Go through the records and report each line in which the word "chunks" occurs.

- **Stored data**
# # # # #

Lemma send_part_ok p a w s results :
  n_sessions w !! a = Some s -> a ∉ n_epoll w -> left_of p s -> hs_state s = ready p \/ hs_state s = blocked p ->
  exists k o, send_part p a results w = Ret o /\ out_written p s <= k <= out_len p s /\ part_end p a s w results k o
    /\ (writable results -> out_written p s < out_len p s -> out_written p s < k).
Proof.
  intros E Ha Hleft Hst.
  destruct (send_loop_ok p a results (session_put w a (set_hs_state s (sending p))) (set_hs_state s (sending p)))
    as (k & o & Eo & Hk & Hend & Hp);
    [apply lookup_insert_eq | done | done | destruct p; by apply (left_range _ s) in Hleft |].
  replace (out_written p (set_hs_state s (sending p))) with (out_written p s) in * by (by destruct p).
  replace (out_len p (set_hs_state s (sending p))) with (out_len p s) in * by (by destruct p).
  pose proof (left_range p s Hleft). pose proof (left_position p s Hleft) as Hpos.
  assert (Ep : send_part p a results w
    = '(rc, w, results) ← Ret o;
      if rc <? 0 then Ret (rc, w, results) else
      s ← session_at w a; Ret (0, session_put w a (set_hs_state s (sent p)), results)).
  { rewrite <- Eo. destruct p; cbn [send_part];
      unfold http_session_send_response_header, http_session_send_response_body; rewrite (session_at_ok w a s E); ostep;
      (rewrite (proj2 (orb_true_iff _ _)); [done | destruct Hst; [left | right]; by apply bool_decide_true]). }
  rewrite Ep. clear Ep. ostep. exists k.
  assert (Es : forall c, concat c = take (Z.to_nat (k - out_written p s)) (drop (Z.to_nat (out_written p s)) (out_data p (set_hs_state s (sending p))))
               -> concat c = segment s (position s) (base p s + k)).
  { intros c ->. rewrite Hpos. replace (out_data p (set_hs_state s (sending p))) with (out_data p s) by (by destruct p).
    apply part_segment; lia. }
  inversion Hend as [c rest Hl Ec Hu Eo' | c rest Hl Ec Eo' | c rest e Ec Hf He Eo']; subst o; rewrite after_put.
  - change (0 <? 0) with false. cbv iota. unfold session_at. cbn [after n_sessions]. rewrite lookup_insert_eq. ostep.
    eexists. split; [done|]. split; [done|]. split; [|done].
    replace (session_put _ a _) with (after w a (set_hs_state (set_out_written p s k) (sent p)) (n_epoll w) c);
      [constructor; [by destruct p | apply Es; by destruct p | done]|].
    unfold session_put, after. cbn. rewrite insert_insert_eq. by destruct p.
  - eexists. split; [done|]. split; [done|]. split; [|done]. rewrite set_out_written_state.
    apply (part_blocked p a s w results k c rest); [by destruct p | apply Es; by destruct p].
  - eexists. split; [done|]. split; [done|]. split; [|done]. rewrite set_out_written_state.
    apply (part_failed p a s w results k c rest); [apply Es; by destruct p | done | lia | lia].
Qed.

Lemma response_set p s k st : response (set_hs_state (set_out_written p s k) st) = response s.
Proof. by destruct p. Qed.
Lemma segment_set p s k st i j : segment (set_hs_state (set_out_written p s k) st) i j = segment s i j.
Proof. unfold segment. by rewrite response_set. Qed.
Lemma position_set p s k st :
  left_of p s -> position (set_hs_state (set_out_written p s k) st) = base p s + k.
Proof. destruct p; intros [? ?]; unfold position; cbn in *; lia. Qed.
Lemma left_set p s k st : left_of p s -> 0 <= k <= out_len p s -> left_of p (set_hs_state (set_out_written p s k) st).
Proof. destruct p; intros [? ?] ?; split; cbn in *; done. Qed.
Lemma socket_set p s k st : hs_socket (set_hs_state (set_out_written p s k) st) = hs_socket s.
Proof. by destruct p. Qed.

Lemma base_range p s k : 0 <= k <= out_len p s -> 0 <= base p s + k <= response_len s.
Proof. intros Hk. rewrite response_len_eq. unfold out_len in *. destruct p; cbn [base]; unfold out_len; lia. Qed.

(** A part that blocked leaves its session waiting. *)
Lemma part_blocked_waiting p s k :
  left_of p s -> 0 <= k < out_len p s -> waiting (set_hs_state (set_out_written p s k) (blocked p)).
Proof.
  intros Hl Hk. split.
  - rewrite position_set by done. unfold response_len. rewrite response_set. fold (response_len s).
    rewrite response_len_eq. unfold out_len in *. destruct p; cbn [base]; unfold out_len in *; lia.
  - destruct p; [left | right]; (split; [done|]); [split; [by apply (left_set Header); [|lia] | apply Hk]
      | by apply (left_set Body); [|lia]].
Qed.

(** The end of a transmission that reached position [k]. *)
Lemma finish_transmitted a s w results s' chunks k :
  2 < hs_socket s -> hs_socket s' = hs_socket s -> position s <= k <= response_len s ->
  concat chunks = segment s (position s) k -> (Forall fine results -> k = response_len s) ->
  exists w', finish (after w a s' (n_epoll w) chunks) a = Ret w' /\ transmitted a s w results w'.
Proof.
  intros H1 E H2 H3 H4. rewrite finish_after by (by rewrite E). eexists. split; [done|]. rewrite E.
  by apply (finished a s w results chunks k).
Qed.
(** One entry of the headers is written; the count moves within the array. *)
Lemma set_headers_wf r i h n last :
  request_wf r -> 0 <= n <= Z.of_nat HTTP_MAX_HEADER_COUNT -> request_wf (set_headers r (<[i := h]> (headers r)) n last).
Proof. intros [] Hn. split; try done. cbn. by rewrite length_insert. Qed.

Lemma header_entry r i : request_wf r -> 0 <= i < 32 -> exists h, headers r !! Z.to_nat i = Some h /\ header_at r i = Ret h.
Proof.
  intros W Hi. unfold header_at. rewrite (proj2 (Z.ltb_ge i 0)) by lia. destruct (headers r !! Z.to_nat i) as [h|] eqn:E; [by exists h|].
  apply lookup_ge_None in E. rewrite (rwf_headers r W) in E. unfold HTTP_MAX_HEADER_COUNT in E. lia.
Qed.

Section header_callbacks.
Variables (data : list Z) (moves : nat) (base : Z).
Implicit Types (r : http_request) (h : reported_header).
(** The guest's array of buffers: in memory, and read as it stands. *)
Record iovs_ok (m : wasm_memory) (iovs iovs_len : Z) : Prop := {
  io_base : 0 <= iovs;
  io_len : 0 <= iovs_len;
  io_in : iovs + 8 * iovs_len <= wm_size m;
  io_part : 8 * iovs_len < wm_size m;
}.

Lemma iovs_checked m buf iovs iovs_len :
  mem_wf m buf -> iovs_ok m iovs iovs_len -> check_bounds m iovs (u32 (8 * iovs_len)) = Ret tt.
Proof.
  intros W [? ? ? ?]. destruct (wf_size _ _ W). pose proof (wf_capacity _ _ W). unfold WASM_MEMORY_MAX in *.
  rewrite u32_small by lia. apply check_bounds_ok; unfold WASM_MEMORY_MAX; lia.
Qed.

Lemma iovs_read m buf iovs iovs_len :
  mem_wf m buf -> iovs_ok m iovs iovs_len ->
  let entries := iovec_entries buf iovs (Z.to_nat iovs_len) in
  if decide (Forall (iovec_in_bounds (wm_size m)) entries)
  then wasi_serdes_readv_iovec_t m (wm_size m) iovs (Z.to_nat iovs_len) = Ret (__WASI_ERRNO_SUCCESS, iovec_of <$> entries)
       /\ Forall (in_memory (wm_size m)) entries
  else exists l, wasi_serdes_readv_iovec_t m (wm_size m) iovs (Z.to_nat iovs_len) = Ret (__WASI_ERRNO_OVERFLOW, l).
Proof.
  intros W [? ? ? ?] entries. destruct (wf_size _ _ W). pose proof (wf_capacity _ _ W). unfold WASM_MEMORY_MAX, UINT32_MAX in *.
  pose proof (readv_ok m buf (wm_size m) (Z.to_nat iovs_len) iovs (wf_buffer _ _ W) (wf_bytes _ _ W) ltac:(lia)
    ltac:(apply (accessible_in m buf); lia || done)) as R. fold entries in R.
  case_decide as Hf; [|done]. split; [done|]. unfold entries, iovec_entries in *. rewrite Forall_fmap in Hf |- *.
  eapply Forall_impl; [|exact Hf]. intros i Hi. pose proof (load_range buf (iovs + 8 * Z.of_nat i) 4 (wf_bytes _ _ W)).
  pose proof (load_range buf (iovs + 8 * Z.of_nat i + 4) 4 (wf_bytes _ _ W)). cbn. split; [|split]; [cbn in *; lia..|done].
Qed.

Lemma stdin_backing n m buf a hs b entries nread :
  mem_wf m buf -> n_sessions n !! a = Some hs -> body_stored (ab_data (request_buffer hs)) (hs_request hs) b ->
  Forall (in_memory (wm_size m)) entries -> 0 <= nread -> nread + 4 < wm_size m ->
  let r := hs_request hs in
  let rest := unread (ab_data (request_buffer hs)) r b in
  let k := Z.min (Z.of_nat (capacity entries)) (body_length r - cursor r) in
  wasi_snapshot_preview1_backing_fd_read n (Some a) m STDIN_FILENO (iovec_of <$> entries) nread
  = Ret (__WASI_ERRNO_SUCCESS, set_buffer m (store_bytes (scatter buf entries rest) nread (le_split 4 k)),
         session_put n a (set_hs_request hs (set_cursor r (cursor r + k)))).
Proof.
  intros W E B Hm Hn Hn' r rest k. unfold wasi_snapshot_preview1_backing_fd_read. cbn [Z.eqb STDIN_FILENO]. ostep.
  rewrite (session_at_ok n a hs E). ostep. pose proof (bst_cursor _ _ _ B).
  rewrite (proj2 (Z.leb_le 0 _)) by lia. ostep. rewrite (read_iovs_ok _ b entries m buf) by done. ostep.
  assert (W' : mem_wf (set_buffer m (scatter buf entries rest)) (scatter buf entries rest)).
  { apply (mem_wf_buffer m buf); [done|]. apply scatter_byte; [apply W|]. apply Forall_take, Forall_drop, (bst_bytes _ _ _ B). }
  fold r k rest. rewrite (mem_store_in _ (scatter buf entries rest)) by (done || rewrite ?length_le_split; cbn; lia). ostep.
  cbn [cursor set_cursor set_body]. by replace (cursor r + k - cursor r) with k by lia.
Qed.
(* ===== verification/ScratchStorage.v ===== *)
(** * ScratchStorage: the storage the sandboxes of a tenant share

    The storage calls of [runtime/src/sledge_abi.c] over the hash map of the
    tenant ([runtime/include/map.h]): what a guest stores, the next guest of the
    same tenant finds, and the storage of other tenants is out of reach. *)

From Stdlib Require Import ZArith Lia.
From S2P Require Import Prelude Lock Bytes WasmMemory Map WasiSerdes Globals Module Runqueue Sandbox SandboxSpec SandboxSteps Preemption.
From S2P Require Import Http HttpSession Wasi WasiSpec.
Local Open Scope Z_scope.

Section storage.
Context {L : Type} `{SpinLock L} {RQ : Type} `{RunqueueLaws RQ} {P : Type}.
Variable worker_thread_idx : nat.
Implicit Types w : world L RQ.
Implicit Types n : net P.
Abbreviation guest := (guest worker_thread_idx).
Abbreviation returned := (returned worker_thread_idx).

(** A region of the guest's memory that the runtime can reach. *)
Record region (m : wasm_memory) (off len : Z) : Prop := {
  rg_off : 0 <= off;
  rg_len : 0 <= len;
  rg_end : off + len < wm_size m;
}.

Definition region_bytes (buf : bytes) (off len : Z) : list Z := load_bytes buf off (Z.to_nat len).

Lemma memory_bytes_ok m buf off len :
  mem_wf m buf -> region m off len ->
  get_memory_ptr_for_runtime m off len = Ret off /\ memory_bytes m off len = Ret (region_bytes buf off len).
Proof.
  intros W [? ? ?]. split; [by apply get_memory_ptr_ok|]. unfold memory_bytes. rewrite (wf_buffer _ _ W). ostep.
  by rewrite (accessible_in m buf) by (done || lia).
Qed.

Lemma storage_ok {A} w n l p s m buf t0 t1 (st : stores) kv (body : map L -> wasm_memory -> outcome (A * map L * wasm_memory))
  r kv' buf' :
  guest w l p s m buf t0 t1 -> st !! sb_tenant s = Some kv -> body kv m = Ret (r, kv', set_buffer m buf') ->
  exists w', in_storage w n st t0 t1 body = Ret (r, <[sb_tenant s := kv']> st, w', n)
    /\ returned w w' l p s (set_buffer m buf') t1.
Proof.
  intros G Est Hb. unfold in_storage.
  destruct (call_returns worker_thread_idx w n l p s m buf t0 t1 (fun s m n =>
    kv ← deref (st !! sb_tenant s);
    '(r, kv, m) ← body kv m;
    Ret ((r, <[sb_tenant s := kv]> st), m, n)) (r, <[sb_tenant s := kv']> st) buf' n G) as (w' & Ew & Hret).
  - change (sb_tenant (in_call s t0)) with (sb_tenant s). rewrite Est. ostep. by rewrite Hb.
  - rewrite Ew. by exists w'.
Qed.

(** What a call reports and leaves: the abstract storage of the guest's tenant
    is [M'], that of every other tenant is untouched. *)
Definition stored w n l p s (st : stores) {A} (call : outcome (A * stores * world L RQ * net P)) (r : A)
  (M' : gmap Z (list Z)) (m' : wasm_memory) (t1 : Z) : Prop :=
  exists kv' w', call = Ret (r, <[sb_tenant s := kv']> st, w', n) /\ map_repr kv' M' /\ returned w w' l p s m' t1.

Section calls.
Context w n (l : list Z) (p : Z) (s : sandbox) (m : wasm_memory) (buf : bytes) (t0 t1 : Z).
Context (st : stores (L:=L)) (kv : map L) (M : gmap Z (list Z)) (tl tu : Z).
Context (G : guest w l p s m buf t0 t1) (Est : st !! sb_tenant s = Some kv) (Rm : map_repr kv M).
Context (Ht : 0 < tl < tu) (Hu : tu <= UINT64_MAX).
Abbreviation after call r M' m' := (stored w n l p s st call r M' m' t1).

Lemma stored_intro {A} (body : map L -> wasm_memory -> outcome (A * map L * wasm_memory)) r kv' M' buf' :
  body kv m = Ret (r, kv', set_buffer m buf') -> map_repr kv' M' ->
  after (in_storage w n st t0 t1 body) r M' (set_buffer m buf').
Proof.
  intros Hb Rm'. destruct (storage_ok w n l p s m buf t0 t1 st kv body r kv' buf' G Est Hb) as (w' & Ew & Hret).
  by exists kv', w'.
Qed.

Lemma get_size_ok key_off key_len :
  region m key_off key_len ->
  after (sledge_abi__scratch_storage_get_size w n st key_off key_len tl tu t0 t1)
    (Z.of_nat (length (default [] (M !! jenkins_hash (region_bytes buf key_off key_len))))) M m.
Proof.
  intros Rk. pose proof (g_bytes _ _ _ _ _ _ _ _ _ G) as W. rewrite <- (set_buffer_same m buf) by apply W.
  destruct (memory_bytes_ok _ _ _ _ W Rk) as [Ek Ekb].
  destruct (map_get_ok kv M (region_bytes buf key_off key_len) tl tu Rm Ht Hu) as (r & kv' & Eg & Rm' & Er).
  apply (stored_intro _ _ kv'); [|done]. rewrite (set_buffer_same m buf), Ek by apply W. ostep. rewrite Ekb. ostep.
  rewrite Eg, Er. by destruct (M !! _).
Qed.

(** [0]: the value was copied, [1]: there is none, [2]: it does not fit. *)
Lemma get_ok key_off key_len buf_off buf_len :
  region m key_off key_len -> region m buf_off buf_len ->
  let call := sledge_abi__scratch_storage_get w n st key_off key_len buf_off buf_len tl tu t0 t1 in
  match M !! jenkins_hash (region_bytes buf key_off key_len) with
  | None => after call 1 M m
  | Some v =>
    if buf_len <? Z.of_nat (length v) then after call 2 M m
    else after call 0 M (set_buffer m (store_bytes buf buf_off v))
  end.
Proof.
  intros Rk Rb call. pose proof (g_bytes _ _ _ _ _ _ _ _ _ G) as W. pose proof (set_buffer_same m buf (wf_buffer _ _ W)) as Es.
  destruct (memory_bytes_ok _ _ _ _ W Rk) as [Ek Ekb], (memory_bytes_ok _ _ _ _ W Rb) as [Eb _].
  destruct (map_get_ok kv M (region_bytes buf key_off key_len) tl tu Rm Ht Hu) as (r & kv' & Eg & Rm' & Er).
  destruct (M !! _) as [v|] eqn:EM; [destruct (Z.ltb_spec buf_len (Z.of_nat (length v))) as [Hlt|Hge]|]; try rewrite <- Es.
  - apply (stored_intro _ _ kv'); [|done]. rewrite Es, Ek, Eb. ostep. rewrite Ekb. ostep. rewrite Eg, Er. ostep.
    by rewrite (proj2 (Z.ltb_lt _ _)).
  - rewrite Es. apply (stored_intro _ _ kv'); [|done]. rewrite Ek, Eb. ostep. rewrite Ekb. ostep. rewrite Eg, Er. ostep.
    rewrite (proj2 (Z.ltb_ge _ _)) by done. rewrite Nat2Z.id, take_ge by done. destruct Rb.
    by rewrite (mem_store_in m buf) by (done || lia).
  - apply (stored_intro _ _ kv'); [|done]. rewrite Es, Ek, Eb. ostep. rewrite Ekb. ostep. by rewrite Eg, Er.
Qed.

(** [0]: stored, [1]: the key was there already. *)
Lemma set_ok key_off key_len value_off value_len :
  region m key_off key_len -> region m value_off value_len ->
  let h := jenkins_hash (region_bytes buf key_off key_len) in
  let v := region_bytes buf value_off value_len in
  let call := sledge_abi__scratch_storage_set w n st key_off key_len value_off value_len lock_node_zero tl tu t0 t1 in
  match M !! h with None => after call 0 (<[h := v]> M) m | Some _ => after call 1 M m end.
Proof.
  intros Rk Rv h v call. pose proof (g_bytes _ _ _ _ _ _ _ _ _ G) as W. pose proof (set_buffer_same m buf (wf_buffer _ _ W)) as Es.
  destruct (memory_bytes_ok _ _ _ _ W Rk) as [Ek Ekb], (memory_bytes_ok _ _ _ _ W Rv) as [Ev Evb].
  destruct (map_write_ok kv M (region_bytes buf key_off key_len) v tl tu Rm Ht Hu) as [(d & kv' & Eg & Ed & Rm') _].
  fold h in Ed, Rm'. rewrite <- Es. destruct (M !! h) eqn:EM; subst d.
  1: rewrite (bool_decide_false (_ = None)) in * by done. 2: rewrite (bool_decide_true (None = None)) in * by done.
  all: apply (stored_intro _ _ kv'); [|done]; rewrite Es, Ek, Ev; ostep; rewrite Ekb, Evb; ostep; fold v; by rewrite Eg.
Qed.

Lemma upsert_ok key_off key_len value_off value_len :
  region m key_off key_len -> region m value_off value_len -> 0 < value_len ->
  let h := jenkins_hash (region_bytes buf key_off key_len) in
  after (sledge_abi__scratch_storage_upsert w n st key_off key_len value_off value_len lock_node_zero tl tu t0 t1) tt
    (<[h := region_bytes buf value_off value_len]> M) m.
Proof.
  intros Rk Rv Hv h. pose proof (g_bytes _ _ _ _ _ _ _ _ _ G) as W. pose proof (set_buffer_same m buf (wf_buffer _ _ W)) as Es.
  destruct (memory_bytes_ok _ _ _ _ W Rk) as [Ek Ekb], (memory_bytes_ok _ _ _ _ W Rv) as [Ev Evb].
  destruct (map_write_ok kv M (region_bytes buf key_off key_len) (region_bytes buf value_off value_len) tl tu Rm Ht Hu)
    as [_ Hup]. destruct Hup as (kv' & Eg & Rm').
  { intros E. apply (f_equal length) in E. unfold region_bytes in E. rewrite length_load_bytes in E. cbn in E. lia. }
  rewrite <- Es. apply (stored_intro _ _ kv'); [|done]. rewrite Es, Ek, Ev. ostep. rewrite Ekb, Evb. ostep. by rewrite Eg.
Qed.

(** A call whose lock node is not zero. *)
Lemma storage_stops {A} (body : map L -> wasm_memory -> outcome (A * map L * wasm_memory)) e :
  body kv m = Stop e -> in_storage w n st t0 t1 body = Stop e.
Proof.
  intros Hb. unfold in_storage. erewrite syscall_stops; [done|exact G|]. change (sb_tenant (in_call s t0)) with (sb_tenant s). rewrite Est. ostep. by rewrite Hb.
Qed.

Lemma garbage_stops node key_off key_len off len :
  region m key_off key_len -> region m off len -> time_locked node <> 0 ->
  sledge_abi__scratch_storage_set w n st key_off key_len off len node tl tu t0 t1 = Stop AssertFail
  /\ sledge_abi__scratch_storage_upsert w n st key_off key_len off len node tl tu t0 t1 = Stop AssertFail
  /\ sledge_abi__scratch_storage_delete w n st key_off key_len node tl tu t0 t1 = Stop AssertFail.
Proof.
  intros Rk Rv Hn. pose proof (g_bytes _ _ _ _ _ _ _ _ _ G) as W.
  destruct (memory_bytes_ok _ _ _ _ W Rk) as [Ek Ekb], (memory_bytes_ok _ _ _ _ W Rv) as [Ev Evb].
  split_and!; apply storage_stops; rewrite Ek, ?Ev; ostep; rewrite Ekb, ?Evb; ostep;
    [unfold map_set|unfold map_upsert|unfold map_delete]; by erewrite with_bucket_garbage.
Qed.
End calls.

(** C28: The storage calls implement a map per tenant, from the hashes of keys to
    values.  With keys, values and buffers inside the guest's memory: the size
    call returns the length of the value (0 when there is none); get copies the
    value into the guest's buffer and returns 0, or returns 1 (no value) or 2
    (it does not fit) and leaves the memory alone; set binds a key that has no
    value and returns 0, and returns 1 and changes nothing when it has one; upsert
    of a non-empty value binds the key.  The storage of every other tenant is
    untouched, the worker is in order and the guest runs on.  The functions that write
    leave their lock node uninitialised ([node] is what the stack held): all this holds
    of set and upsert when its [time_locked] is zero, and otherwise set, upsert and
    delete stop the process at the lock's assertion. *)
Theorem scratch_storage_refines_map w n l p s m buf t0 t1 (st : stores) kv M node tl tu key_off key_len off len :
  guest w l p s m buf t0 t1 -> st !! sb_tenant s = Some kv -> map_repr kv M -> 0 < tl < tu -> tu <= UINT64_MAX ->
  region m key_off key_len -> region m off len ->
  let h := jenkins_hash (region_bytes buf key_off key_len) in
  let v := region_bytes buf off len in
  let get := sledge_abi__scratch_storage_get w n st key_off key_len off len tl tu t0 t1 in
  let set := sledge_abi__scratch_storage_set w n st key_off key_len off len node tl tu t0 t1 in
  let upsert := sledge_abi__scratch_storage_upsert w n st key_off key_len off len node tl tu t0 t1 in
  stored w n l p s st (sledge_abi__scratch_storage_get_size w n st key_off key_len tl tu t0 t1)
    (Z.of_nat (length (default [] (M !! h)))) M m t1
  /\ match M !! h with
     | None => stored w n l p s st get 1 M m t1
     | Some x => if len <? Z.of_nat (length x) then stored w n l p s st get 2 M m t1
                 else stored w n l p s st get 0 M (set_buffer m (store_bytes buf off x)) t1
     end
  /\ (time_locked node = 0 ->
      match M !! h with
      | None => stored w n l p s st set 0 (<[h := v]> M) m t1
      | Some _ => stored w n l p s st set 1 M m t1
      end
      /\ (0 < len -> stored w n l p s st upsert tt (<[h := v]> M) m t1))
  /\ (time_locked node <> 0 -> set = Stop AssertFail /\ upsert = Stop AssertFail
      /\ sledge_abi__scratch_storage_delete w n st key_off key_len node tl tu t0 t1 = Stop AssertFail).
Proof.
  intros G Est Rm Ht Hu Rk Rv h v get set upsert. split; [by eapply get_size_ok|]. split; [by eapply get_ok|].
  split; [|intros Hn; by eapply garbage_stops]. intros Hn. unfold set, upsert. replace node with lock_node_zero by (destruct node; cbn in Hn; by subst).
  split; [by eapply set_ok | intros Hl; by eapply upsert_ok].
Qed.
End storage.

(** The stores of two tenants, both empty. *)
Definition demo_stores : stores (L:=bool) := <[5 := map_init]> {[ 6 := map_init ]}.

Lemma demo_stores_lookup : demo_stores !! sb_tenant guest_sandbox = Some map_init.
Proof. unfold demo_stores, stores. change (sb_tenant guest_sandbox) with 5. by rewrite lookup_insert_eq. Qed.

Lemma scratch_storage_refines_map_witness :
  stored 0 guest_world guest_net [100; 101] 100 guest_sandbox demo_stores
    (sledge_abi__scratch_storage_set guest_world guest_net demo_stores 0 4 4 8 lock_node_zero 1 2 20 30) 0
    (<[jenkins_hash (region_bytes guest_bytes 0 4) := region_bytes guest_bytes 4 8]> ∅) guest_memory 30
  /\ sledge_abi__scratch_storage_set guest_world guest_net demo_stores 0 4 4 8 (mk_lock_node 7) 1 2 20 30 = Stop AssertFail.
Proof.
  assert (R : forall node, _) by (intros node; exact (scratch_storage_refines_map 0 guest_world guest_net [100; 101] 100 guest_sandbox
    guest_memory guest_bytes 20 30 demo_stores map_init ∅ node 1 2 0 4 4 8 guest_ok demo_stores_lookup map_init_repr ltac:(lia) ltac:(done)
    ltac:(by split) ltac:(by split))).
  split.
  - destruct (R lock_node_zero) as (_ & _ & X & _). destruct (X eq_refl) as [Y _]. rewrite lookup_empty in Y. exact Y.
  - destruct (R (mk_lock_node 7)) as (_ & _ & _ & X). apply X. done.
Defined.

# # # # #

- **Answer to this problem**
Lemma finish_transmitted a s w results s' chunks k :
  concat chunks = segment s (position s) k -> (Forall fine results -> k = response_len s) ->
  exists w', finish (after w a s' (n_epoll w) chunks) a = Ret w' /\ transmitted a s w results w'.
  by apply (finished a s w results chunks k).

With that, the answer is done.